Ihwal siaran televisi digital TVRI dan Kompas TV yang baru tersedia di delapan lokasi tersebut, menurut Rosarita, hal ini masih jauh lebih baik ketimbang sebelumnya. Di mana daerah-daerah tersebut hanya menikmati tayangan TVRI lokal dan stasiun televisi lokal saja melalui siaran televisi analog. 

Padahal, jumlah Lembaga Penyiaran yang bersiaran secara analog mencapai 697 Lembaga Penyiaran di seluruh wilayah Indonesia. Sedangkan siaran secara simulcast atau siaran televisi analog dan digital yang dilakukan secara bersamaan, telah dilakukan oleh 521 stasiun TV untuk mencakup 90 wilayah siaran atau 294 kabupaten dan kota.
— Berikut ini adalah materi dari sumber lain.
(* ===== verification/SplayProof.v ===== *)
(** * SplayProof: rotations, splaying and searching of the splay tree *)
From S2P Require Import Prelude Memory SepLogic OrderedSet BinTree BinHeap DictTree SplayModel.
#[local] Open Scope Z_scope.
#[local] Open Scope cpp_scope.

(** ** Representation *)

Abbreviation stree := (tree unit).
Abbreviation sframe := (frame unit).
Abbreviation smk := (λ k l r p (_ : unit) v, SplayNode k v l r p).
Abbreviation tree_at := (BinHeap.tree_at smk).
Abbreviation path_at := (BinHeap.path_at smk).
Abbreviation nd d k v par a b := (BinHeap.nd smk d k v par a b ()).
Abbreviation lctx := (list (loc * sframe)).
Abbreviation cpar c := (par_of c NULL).

(** The object of the tree. *)
Definition sp_at (this : loc) (nv : Z) (t : stree) : hprop :=
  (∃ p, this ↦ SplayTree nv p ∗ tree_at p NULL t)%I.

Definition near (d : bool) := if d then Splay.left else Splay.right.
Definition far (d : bool) := if d then Splay.right else Splay.left.

(** ** Splaying as a function

    [splay_up c l r]: the subtrees of a node with subtrees [l] and [r] at the
    hole of [c] after it has been splayed to the root. *)
Fixpoint splay_up (c : ctx unit) (l r : stree) : stree * stree :=
  match c with
  | [] => (l, r)
  | FL kp vp _ s :: FL kg vg _ u :: c => splay_up c l (Node r kp vp () (Node s kg vg () u))
  | FR s kp vp _ :: FR u kg vg _ :: c => splay_up c (Node (Node u kg vg () s) kp vp () l) r
  | FR s kp vp _ :: FL kg vg _ u :: c => splay_up c (Node s kp vp () l) (Node r kg vg () u)
  | FL kp vp _ s :: FR u kg vg _ :: c => splay_up c (Node u kg vg () l) (Node r kp vp () s)
  | [FL kp vp _ s] => (l, Node r kp vp () s)
  | [FR s kp vp _] => (Node s kp vp () l, r)
  end.

Lemma list_pairs_ind {A} (P : list A → Prop) :
  P [] → (∀ x, P [x]) → (∀ x y l, P l → P (x :: y :: l)) → ∀ l, P l.
Proof.
  intros H0 H1 H2. fix IH 1. intros [|x [|y l]]; [apply H0 | apply H1 | apply H2, IH].
Qed.

(** Splaying keeps the symmetric order. *)
Lemma splay_up_elements c l r k v :
  elements (Node (splay_up c l r).1 k v () (splay_up c l r).2) = elements (plug c (Node l k v () r)).
Proof.
  revert l r. induction c as [|[kp vp a s|s kp vp a]|[kp vp a s|s kp vp a] [kg vg b u|u kg vg b] c IH]
    using list_pairs_ind; intros l r; try done;
    try (simpl; by rewrite -?app_assoc /= -?app_assoc); cbn [splay_up];
    rewrite IH !elements_plug; cbn [ctx_l ctx_r frame_l frame_r elements app];
    by rewrite ?app_nil_r -?app_assoc /= -?app_assoc /= -?app_assoc.
Qed.

(** ** Rotations *)

Lemma wp_SetChild side x (o : splay_node) c par t Q :
  x ↦ o -∗ tree_at c par t -∗ (x ↦ fset side c o -∗ tree_at c (Some x) t -∗ Q ()) -∗
  wp (Splay.SetChild side (Some x) c) Q.
Proof.
  iIntros "Hx Ht HQ". rewrite /Splay.SetChild /Splay.SetParent /when /=. wp_step.
  destruct t as [|l k v b r]; simpl.
  - iDestruct "Ht" as %->. simpl. wp_step. by iApply ("HQ" with "Hx").
  - iDestruct "Ht" as (y pl pr ->) "(Hy & Hl & Hr)". simpl. wp_step. iApply ("HQ" with "Hx"). by iFrame.
Qed.

Lemma wp_SetChild_node side x (o : splay_node) y (o' : splay_node) Q :
  x ↦ o -∗ y ↦ o' -∗ (x ↦ fset side (Some y) o -∗ y ↦ fset Splay.parent (Some x) o' -∗ Q ()) -∗
  wp (Splay.SetChild side (Some x) (Some y)) Q.
Proof.
  iIntros "Hx Hy HQ". rewrite /Splay.SetChild /Splay.SetParent /when /=. do 2 wp_step.
  iApply ("HQ" with "Hx Hy").
Qed.

Lemma wp_UpdateParents c xp (op : splay_node) x (o : splay_node) rp Q :
  sp_parent op = cpar c →
  path_at c (Some xp) rp NULL -∗ xp ↦ op -∗ x ↦ o -∗
  (∀ rp', path_at c (Some x) rp' NULL -∗ xp ↦ fset Splay.parent (Some x) op -∗
     x ↦ fset Splay.parent (cpar c) o -∗ Q ()) -∗
  wp (Splay.UpdateParents (Some xp) (Some x)) Q.
Proof.
  iIntros (Hpar) "Hc Hp Hx HQ". rewrite /Splay.UpdateParents /Splay.GetParent /=. wp_step. rewrite Hpar.
  destruct c as [|[z [k v b s|s k v b]] c]; simpl.
  - rewrite /Splay.GetRight /Splay.GetChild /=. wp_step. rewrite /Splay.SetLeft /Splay.SetChild /when /=.
    wp_step. rewrite /Splay.SetParent /when /=. do 2 wp_step. iApply ("HQ" with "[//] Hp Hx").
  - iDestruct "Hc" as (q) "(Hz & Hs & Hc)". rewrite /Splay.GetRight /Splay.GetChild /=. wp_step.
    iDestruct (tree_at_ne with "Hp Hs") as %Hne. rewrite (bool_decide_false (q = Some xp)) //.
    iApply wp_bind. iApply (wp_SetChild_node with "Hz Hx"). iIntros "Hz Hx".
    rewrite /Splay.SetParent /when /=. wp_step. iApply ("HQ" $! rp with "[Hz Hs Hc] Hp Hx").
    iExists q. iFrame.
  - iDestruct "Hc" as (q) "(Hz & Hs & Hc)". rewrite /Splay.GetRight /Splay.GetChild /=. wp_step.
    rewrite (bool_decide_true (Some xp = Some xp)) //.
    iApply wp_bind. iApply (wp_SetChild_node with "Hz Hx"). iIntros "Hz Hx".
    rewrite /Splay.SetParent /when /=. wp_step. iApply ("HQ" $! rp with "[Hz Hs Hc] Hp Hx").
    iExists q. iFrame.
Qed.

(** [RotateRight] ([d] true) and [RotateLeft]. *)
Definition rotateUp (d : bool) := if d then Splay.RotateRight else Splay.RotateLeft.

Lemma wp_rotateUp d c x k v pa pb b xp kp vp ps rp Q :
  path_at c (Some xp) rp NULL -∗
  xp ↦ nd d kp vp (cpar c) (Some x) ps -∗ x ↦ nd d k v (Some xp) pa pb -∗ tree_at pb (Some x) b -∗
  (∀ rp', path_at c (Some x) rp' NULL -∗ x ↦ nd d k v (cpar c) pa (Some xp) -∗
     xp ↦ nd d kp vp (Some x) pb ps -∗ tree_at pb (Some xp) b -∗ Q ()) -∗
  wp (rotateUp d (Some x)) Q.
Proof.
  iIntros "Hc Hp Hx Hb HQ".
  assert (rotateUp d (Some x) = Splay.rotate (near d) (far d) (Some x)) as -> by by destruct d.
  rewrite /Splay.rotate. wp_step; [done |]. wp_step.
  assert (sp_parent (nd d k v (Some xp) pa pb) = Some xp) as -> by by destruct d.
  iApply wp_bind. iApply (wp_UpdateParents with "Hc Hp Hx"); [by destruct d |].
  assert (∀ q, fset Splay.parent q (nd d k v (Some xp) pa pb) = nd d k v q pa pb) as -> by by destruct d.
  iIntros (rp') "Hc Hp Hx".
  assert (fget (far d) (nd d k v (cpar c) pa pb) = pb) as Hfar by by destruct d. wp_step. rewrite Hfar.
  iApply wp_bind. iApply (wp_SetChild with "Hp Hb"). iIntros "Hp Hb".
  iApply (wp_SetChild_node with "Hx Hp"). iIntros "Hx Hp".
  iApply ("HQ" $! rp' with "Hc [Hx] [Hp] Hb"); by destruct d.
Qed.

(** ** The three steps of splaying *)

(** The node at [x] at the hole of a path. *)
Definition node_at (c : lctx) (x : loc) (t : stree) : hprop :=
  (∃ rp, path_at c (Some x) rp NULL ∗ tree_at (Some x) (cpar c) t)%I.

Lemma wp_zig d c xp kp vp s x a k v b Q :
  node_at ((xp, sf d kp vp () s) :: c) x (sn d a k v () b) -∗
  (node_at c x (sn d a k v () (sn d b kp vp () s)) -∗ Q ()) -∗
  wp (rotateUp d (Some x)) Q.
Proof.
  iIntros "(%rp & Hc & Ht) HQ". rewrite path_at_sf tree_at_sn.
  iDestruct "Hc" as (q) "(Hp & Hs & Hc)". iDestruct "Ht" as (? pa pb [= <-]) "(Hx & Ha & Hb)".
  iApply (wp_rotateUp with "Hc Hp Hx Hb"). iIntros (rp') "Hc Hx Hp Hb". iApply "HQ".
  iExists rp'. iFrame "Hc". rewrite !tree_at_sn. iExists x, pa, (Some xp). iFrame "Hx Ha".
  iSplit; [done |]. rewrite tree_at_sn. by iFrame.
Qed.

Lemma nd_negb d k v p a b : nd (negb d) k v p a b = nd d k v p b a.
Proof. by destruct d. Qed.

Lemma wp_zigzig d c xp kp vp s xg kg vg u x a k v b Q :
  node_at ((xp, sf d kp vp () s) :: (xg, sf d kg vg () u) :: c) x (sn d a k v () b) -∗
  (node_at c x (sn d a k v () (sn d b kp vp () (sn d s kg vg () u))) -∗ Q ()) -∗
  wp (rotateUp d (Some xp);; rotateUp d (Some x)) Q.
Proof.
  iIntros "(%rp & Hc & Ht) HQ". rewrite path_at_sf tree_at_sn.
  iDestruct "Hc" as (q1) "(Hp & Hs & Hc)". iDestruct "Ht" as (? pa pb [= <-]) "(Hx & Ha & Hb)".
  rewrite path_at_sf. iDestruct "Hc" as (q2) "(Hg & Hu & Hc)". iApply wp_bind.
  iApply (wp_rotateUp with "Hc Hg Hp Hs"). iIntros (rp') "Hc Hp Hg Hs".
  iApply (wp_rotateUp with "Hc Hp Hx Hb"). iIntros (rp'') "Hc Hx Hp Hb". iApply "HQ".
  iExists rp''. iFrame "Hc". rewrite tree_at_sn. iExists x, pa, (Some xp). iFrame "Hx Ha".
  iSplit; [done |]. rewrite tree_at_sn. iExists xp, pb, (Some xg). iFrame "Hp Hb". iSplit; [done |].
  rewrite tree_at_sn. by iFrame.
Qed.

Lemma wp_zigzag d c xp kp vp s xg kg vg u x a k v b Q :
  node_at ((xp, sf (negb d) kp vp () s) :: (xg, sf d kg vg () u) :: c) x (sn d a k v () b) -∗
  (node_at c x (sn d (sn (negb d) a kp vp () s) k v () (sn d b kg vg () u)) -∗ Q ()) -∗
  wp (rotateUp (negb d) (Some x);; rotateUp d (Some x)) Q.
Proof.
  iIntros "(%rp & Hc & Ht) HQ". rewrite path_at_sf tree_at_sn.
  iDestruct "Hc" as (q1) "(Hp & Hs & Hc)". iDestruct "Ht" as (? pa pb [= <-]) "(Hx & Ha & Hb)".
  rewrite -(nd_negb d k v). iApply wp_bind. iApply (wp_rotateUp with "Hc Hp Hx Ha").
  iIntros (rp') "Hc Hx Hp Ha".
  rewrite path_at_sf. iDestruct "Hc" as (q2) "(Hg & Hu & Hc)". rewrite (nd_negb d k v).
  iApply (wp_rotateUp with "Hc Hg Hx Hb"). iIntros (rp'') "Hc Hx Hg Hb". iApply "HQ".
  iExists rp''. iFrame "Hc". rewrite tree_at_sn. iExists x, (Some xp), (Some xg). iFrame "Hx".
  iSplit; [done |]. iSplitL "Hp Ha Hs"; rewrite tree_at_sn; by iFrame.
Qed.

(** ** The loop *)

Lemma wp_SplayLoop fuel c x l k v r Q :
  (length c < fuel)%nat →
  node_at c x (Node l k v () r) -∗
  (tree_at (Some x) NULL (Node (splay_up c.*2 l r).1 k v () (splay_up c.*2 l r).2) -∗ Q ()) -∗
  wp (iter fuel Splay.SplayStep (Some x)) Q.
Proof.
  iIntros (Hf) "Hn HQ". iInduction fuel as [|fuel IH] forall (c l r Hf); [lia |].
  iApply wp_iter_S. iEval (rewrite {1}/Splay.SplayStep /Splay.GetParent /=).
  iDestruct "Hn" as (rp) "[Hc Ht]". iSimpl in "Ht".
  iDestruct "Ht" as (? pl pr [= <-]) "(Hx & Hl & Hr)".
  destruct c as [|[xp f] [|[xg g] c]].
  - iDestruct "Hc" as %->. do 2 wp_step. iApply "HQ". simpl. by iFrame.
  - destruct f as [kp vp [] s|s kp vp []]; iSimpl in "Hc"; iDestruct "Hc" as (q) "(Hp & Hs & Hc)";
      do 4 wp_step.
    + iDestruct (tree_at_ne with "Hx Hs") as %Hne. rewrite (bool_decide_false (q = Some x)) //.
      iApply wp_bind. iApply (wp_zig true [] xp kp vp s x l k v r with "[-HQ]").
      { rewrite /node_at /=. by iFrame. }
      iIntros "Hn". wp_step. iApply ("IH" $! [] with "[%] Hn HQ"). simpl in *; lia.
    + rewrite (bool_decide_true (Some x = Some x)) //.
      iApply wp_bind. iApply (wp_zig false [] xp kp vp s x r k v l with "[-HQ]").
      { rewrite /node_at /=. by iFrame. }
      iIntros "Hn". wp_step. iApply ("IH" $! [] with "[%] Hn HQ"). simpl in *; lia.
  - destruct f as [kp vp [] s|s kp vp []], g as [kg vg [] u|u kg vg []]; iSimpl in "Hc";
      iDestruct "Hc" as (q1) "(Hp & Hs & %q2 & Hg & Hu & Hc)"; do 4 wp_step;
      try (iDestruct (tree_at_ne with "Hx Hs") as %Hne; rewrite (bool_decide_false (q1 = Some x)) //);
      try rewrite (bool_decide_true (Some x = Some x)) //; wp_step;
      try (iDestruct (tree_at_ne with "Hp Hu") as %Hne2; rewrite (bool_decide_false (q2 = Some xp)) //);
      try rewrite (bool_decide_true (Some xp = Some xp)) //.
    + iApply (wp_zigzig true c xp kp vp s xg kg vg u x l k v r with "[-HQ]").
      { rewrite /node_at /=. by iFrame. }
      iIntros "Hn". wp_step. iApply ("IH" $! c with "[%] Hn HQ"). simpl in *; lia.
    + iApply (wp_zigzag false c xp kp vp s xg kg vg u x r k v l with "[-HQ]").
      { rewrite /node_at /=. by iFrame. }
      iIntros "Hn". wp_step. iApply ("IH" $! c with "[%] Hn HQ"). simpl in *; lia.
    + iApply (wp_zigzag true c xp kp vp s xg kg vg u x l k v r with "[-HQ]").
      { rewrite /node_at /=. by iFrame. }
      iIntros "Hn". wp_step. iApply ("IH" $! c with "[%] Hn HQ"). simpl in *; lia.
    + iApply (wp_zigzig false c xp kp vp s xg kg vg u x r k v l with "[-HQ]").
      { rewrite /node_at /=. by iFrame. }
      iIntros "Hn". wp_step. iApply ("IH" $! c with "[%] Hn HQ"). simpl in *; lia.
Qed.

Lemma wp_SplayUp c x l k v r Q :
  node_at c x (Node l k v () r) -∗
  (tree_at (Some x) NULL (Node (splay_up c.*2 l r).1 k v () (splay_up c.*2 l r).2) -∗ Q ()) -∗
  wp (Splay.SplayUp (Some x)) Q.
Proof.
  iIntros "Hn HQ". iApply (wp_loop (length c)). iSplit.
  { iDestruct "Hn" as (rp) "[Hc _]". iApply (path_at_size with "Hc"). }
  iIntros (fuel Hf). by iApply (wp_SplayLoop with "Hn HQ").
Qed.

Lemma wp_SplayAssign this nv q c x l k v r Q :
  this ↦ SplayTree nv q -∗ node_at c x (Node l k v () r) -∗
  (this ↦ SplayTree nv (Some x) -∗
   tree_at (Some x) NULL (Node (splay_up c.*2 l r).1 k v () (splay_up c.*2 l r).2) -∗ Q ()) -∗
  wp (Splay.SplayAssign (Some this) (Some x)) Q.
Proof.
  iIntros "Hs Hn HQ". rewrite /Splay.SplayAssign. iApply wp_bind. iApply (wp_SplayUp with "Hn").
  iIntros "Ht". wp_step. iApply ("HQ" with "Hs Ht").
Qed.

(** ** Searching *)

Lemma wp_FindLoop fuel k c p t rp Q :
  (height t < fuel)%nat →
  path_at c p rp NULL -∗ tree_at p (cpar c) t -∗
  (∀ (c' : lctx) p' t', ⌜descend k t c.*2 = (c'.*2, t')⌝ →
     path_at c' p' rp NULL -∗ tree_at p' (cpar c') t' -∗ Q (p', cpar c')) -∗
  wp (iter fuel (Splay.FindStep k) (p, cpar c)) Q.
Proof.
  iIntros (Hf) "Hc Ht HQ". iInduction t as [|l IHl k' v [] r IHr] forall (fuel Hf c p);
    (destruct fuel as [|fuel]; [lia |]); iApply wp_iter_S; iEval (rewrite {1}/Splay.FindStep).
  - iDestruct "Ht" as %->. rewrite (bool_decide_true (NULL = NULL)) //. wp_step.
    by iApply ("HQ" $! c NULL Leaf with "[//] Hc").
  - iSimpl in "Ht". iDestruct "Ht" as (x pl pr ->) "(Hx & Hl & Hr)". simpl. wp_step.
    destruct (Z.eqb_spec k' k) as [->|Hne].
    + wp_step. iApply ("HQ" $! c (Some x) (Node l k v () r) with "[%] Hc"); [|simpl; by iFrame].
      by rewrite Z.ltb_irrefl Z.gtb_ltb Z.ltb_irrefl.
    + wp_step. destruct (Z.ltb_spec k k').
      * do 2 wp_step. iApply ("IHl" $! fuel _ ((x, FL k' v () r) :: c) with "[Hc Hx Hr] Hl HQ").
        iApply (path_at_sf _ true x k' v () r c). iExists pr. iFrame.
      * destruct (Z.gtb_spec k k'); [|lia].
        do 2 wp_step. iApply ("IHr" $! fuel _ ((x, FR l k' v ()) :: c) with "[Hc Hx Hl] Hr HQ").
        iApply (path_at_sf _ false x k' v () l c). iExists pl. iFrame.
        Unshelve. all: simpl in *; lia.
Qed.

Lemma wp_FindNodeAndParent this nv k t Q :
  sp_at this nv t -∗
  (∀ rp (c : lctx) p t', ⌜descend k t [] = (c.*2, t')⌝ → this ↦ SplayTree nv rp -∗
     path_at c p rp NULL -∗ tree_at p (cpar c) t' -∗ Q (p, cpar c)) -∗
  wp (Splay.FindNodeAndParent (Some this) k) Q.
Proof.
  iIntros "(%p & Hs & Ht) HQ". rewrite /Splay.FindNodeAndParent. wp_step.
  wp_while (height t) from tree_at_size "Ht".
  iApply (wp_FindLoop fuel k [] p t p with "[//] Ht"); [done |].
  iIntros (c p' t' Hd) "Hc Ht". iApply ("HQ" with "[//] Hs Hc Ht").
Qed.

Lemma wp_EndLoop d fuel cs p q par t Q :
  t ≠ Leaf → (height t < fuel)%nat → spine d cs.*2 →
  path_at cs p q par -∗ tree_at p (par_of cs par) t -∗
  (∀ (cs' : lctx) y k v r,
     ⌜spine d cs'.*2 ∧ plug cs.*2 t = plug cs'.*2 (sn d Leaf k v tt r)⌝ →
     path_at cs' (Some y) q par -∗ tree_at (Some y) (par_of cs' par) (sn d Leaf k v () r) -∗ Q (Some y)) -∗
  wp (iter fuel (Splay.EndStep (near d)) p) Q.
Proof.
  iIntros (Ht Hf Hcs) "Hc Ht HQ". iInduction fuel as [|fuel IH] forall (cs p t Ht Hf Hcs); [lia |].
  destruct (node_side d t Ht) as (a & k & v & [] & b & ->).
  rewrite tree_at_sn. iDestruct "Ht" as (y pa pb ->) "(Hy & Ha & Hb)".
  iApply wp_iter_S. iEval (rewrite {1}/Splay.EndStep).
  assert (fget (near d) (nd d k v (par_of cs par) pa pb) = pa) as Hpa by (by destruct d).
  wp_step. rewrite Hpa. destruct (decide (a = Leaf)) as [->|Ha].
  - iDestruct "Ha" as %->. simpl. wp_step.
    iApply ("HQ" $! cs y k v b with "[//] Hc"). rewrite tree_at_sn. by iFrame.
  - iAssert (⌜pa ≠ NULL⌝)%I as %Hne.
    { destruct a as [|al ak av ac ar]; [done |]. iSimpl in "Ha". by iDestruct "Ha" as (z ? ? ->) "_". }
    rewrite (bool_decide_false (pa = NULL)) //. simpl. do 2 wp_step. rewrite Hpa.
    iApply ("IH" $! ((y, sf d k v () b) :: cs) pa a with "[//] [%] [%] [Hc Hy Hb] Ha").
    + destruct d; simpl in Hf; lia.
    + constructor; [|done]. by eexists _, _, _, _.
    + rewrite path_at_sf. iExists pb. iFrame.
    + assert (plug ((y, sf d k v () b) :: cs).*2 a = plug cs.*2 (sn d a k v () b)) as -> by by destruct d.
      done.
Qed.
“Untuk itu, pemerintah terus mendorong pelaku bisnis penyiaran untuk memperluas layanan program siaran digital, serta menyelesaikan migrasi dari siaran analog ke digital. Sehingga, masyarakat bisa menikmati tayangan televisi dengan nyaman,” imbuhnya.

Foto Pixabay.com.

Terkait sisa wilayah yang masuk ke dalam ASO tahap I, proses migrasi masih terus berlangsung. Rosarita bilang, waktu lebih lama dibutuhkan lantaran pemerintah harus sangat berhati-hati, agar penyelenggaraan ASO dapat berjalan dengan baik dan pembagian STB kepada masyarakat miskin bisa tepat sasaran.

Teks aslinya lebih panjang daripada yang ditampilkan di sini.